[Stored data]

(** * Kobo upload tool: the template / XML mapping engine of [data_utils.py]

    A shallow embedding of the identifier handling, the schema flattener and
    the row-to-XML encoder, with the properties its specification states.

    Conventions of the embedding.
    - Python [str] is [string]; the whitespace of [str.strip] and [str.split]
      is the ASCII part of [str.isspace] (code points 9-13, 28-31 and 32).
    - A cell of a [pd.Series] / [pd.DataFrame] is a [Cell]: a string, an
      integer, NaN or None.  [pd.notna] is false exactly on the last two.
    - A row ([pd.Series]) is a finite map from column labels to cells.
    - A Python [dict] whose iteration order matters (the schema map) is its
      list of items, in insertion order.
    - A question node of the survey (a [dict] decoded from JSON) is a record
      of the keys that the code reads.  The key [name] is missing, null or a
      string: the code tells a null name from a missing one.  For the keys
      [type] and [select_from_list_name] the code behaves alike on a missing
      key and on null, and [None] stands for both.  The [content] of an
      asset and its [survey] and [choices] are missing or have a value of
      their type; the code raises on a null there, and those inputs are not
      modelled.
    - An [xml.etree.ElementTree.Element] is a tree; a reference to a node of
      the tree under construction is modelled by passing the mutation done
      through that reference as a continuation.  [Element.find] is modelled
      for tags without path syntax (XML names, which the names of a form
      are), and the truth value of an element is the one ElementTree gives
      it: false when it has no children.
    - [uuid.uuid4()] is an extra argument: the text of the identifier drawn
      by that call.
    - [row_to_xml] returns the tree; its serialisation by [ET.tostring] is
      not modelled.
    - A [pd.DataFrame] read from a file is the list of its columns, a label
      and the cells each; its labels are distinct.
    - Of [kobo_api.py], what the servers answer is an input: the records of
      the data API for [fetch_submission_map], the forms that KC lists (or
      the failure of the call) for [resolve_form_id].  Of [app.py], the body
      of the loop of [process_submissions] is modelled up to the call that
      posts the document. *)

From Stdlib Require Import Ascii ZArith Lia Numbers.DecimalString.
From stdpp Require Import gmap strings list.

* WHAT IS BEING ASKED *
Can you write out the lines above, from the first one through the one containing "string: the code", exactly as they appear and nothing more?

* ANSWER BELOW *
(** * Kobo upload tool: the template / XML mapping engine of [data_utils.py]

    A shallow embedding of the identifier handling, the schema flattener and
    the row-to-XML encoder, with the properties its specification states.

    Conventions of the embedding.
    - Python [str] is [string]; the whitespace of [str.strip] and [str.split]
      is the ASCII part of [str.isspace] (code points 9-13, 28-31 and 32).
    - A cell of a [pd.Series] / [pd.DataFrame] is a [Cell]: a string, an
      integer, NaN or None.  [pd.notna] is false exactly on the last two.
    - A row ([pd.Series]) is a finite map from column labels to cells.
    - A Python [dict] whose iteration order matters (the schema map) is its
      list of items, in insertion order.
    - A question node of the survey (a [dict] decoded from JSON) is a record
      of the keys that the code reads.  The key [name] is missing, null or a
      string: the code tells a null name from a missing one.  For the keys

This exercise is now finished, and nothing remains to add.